Records provided START

Lemma on_exception_is_error (e : exn) :
  exists msg, OllamaThread.on_exception e = error_occurred msg.
Proof.
  unfold OllamaThread.on_exception.
  destruct (is_request_exception e); [eexists; reflexivity|].
  destruct (is_json_decode_error e); eexists; reflexivity.
Qed.

Lemma on_exception_terminal (e : exn) :
  is_terminal (OllamaThread.on_exception e) = true.
Proof.
  destruct (on_exception_is_error e) as [msg ->]. reflexivity.
Qed.

(** The loop emits chunks only, and what it accumulates is what it had
    followed by the chunks it emitted. *)
Lemma stream_loop_shape (lines : list string) :
  forall full_response,
  exists chunks,
    fst (fst (OllamaThread.stream_loop json_loads fault_exn lines full_response))
    = map streaming_chunk_received chunks
    /\ forall r,
         snd (OllamaThread.stream_loop json_loads fault_exn lines full_response)
         = Returned r ->
         r = full_response ++ concat_chunks chunks.
Proof.
  induction lines as [|line rest IH]; intros full_response.
  - exists []. split; [reflexivity|]. cbn. intros r H. inversion H.
    symmetry. apply append_nil_r.
  - cbn [OllamaThread.stream_loop].
    destruct (PyStr.truthy line); [|apply IH].
    destruct (json_loads line) as [v|e].
    + destruct (py_in "response" v) as [f|[|]].
      * exists []. split; [reflexivity|]. cbn. discriminate.
      * destruct (py_getitem "response" v) as [f|x].
        -- exists []. split; [reflexivity|]. cbn. discriminate.
        -- destruct x as [|b|n|chunk|l|d];
             try (exists []; split; [reflexivity|]; cbn; discriminate).
           destruct (IH (full_response ++ chunk)) as (chunks & Hs & Hr).
           destruct (OllamaThread.stream_loop json_loads fault_exn rest
                       (full_response ++ chunk)) as [[sigs warns] r0].
           cbn in *. exists (chunk :: chunks). split.
           ++ cbn. rewrite Hs. reflexivity.
           ++ intros r H. rewrite (Hr r H). unfold concat_chunks. cbn [fold_right].
              apply append_assoc.
      * apply IH.
    + destruct (is_json_decode_error e).
      * destruct (IH full_response) as (chunks & Hs & Hr).
        destruct (OllamaThread.stream_loop json_loads fault_exn rest full_response)
          as [[sigs warns] r0].
        cbn in *. exists chunks. split; assumption.
      * exists []. split; [reflexivity|]. cbn. discriminate.
Qed.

Records provided END

→ **Task goal**:
In the entries above, which lines hold the string "rest"? Report all of them.

→ **Answer for this exercise**:
  induction lines as [|line rest IH]; intros full_response.
           destruct (OllamaThread.stream_loop json_loads fault_exn rest
        destruct (OllamaThread.stream_loop json_loads fault_exn rest full_response)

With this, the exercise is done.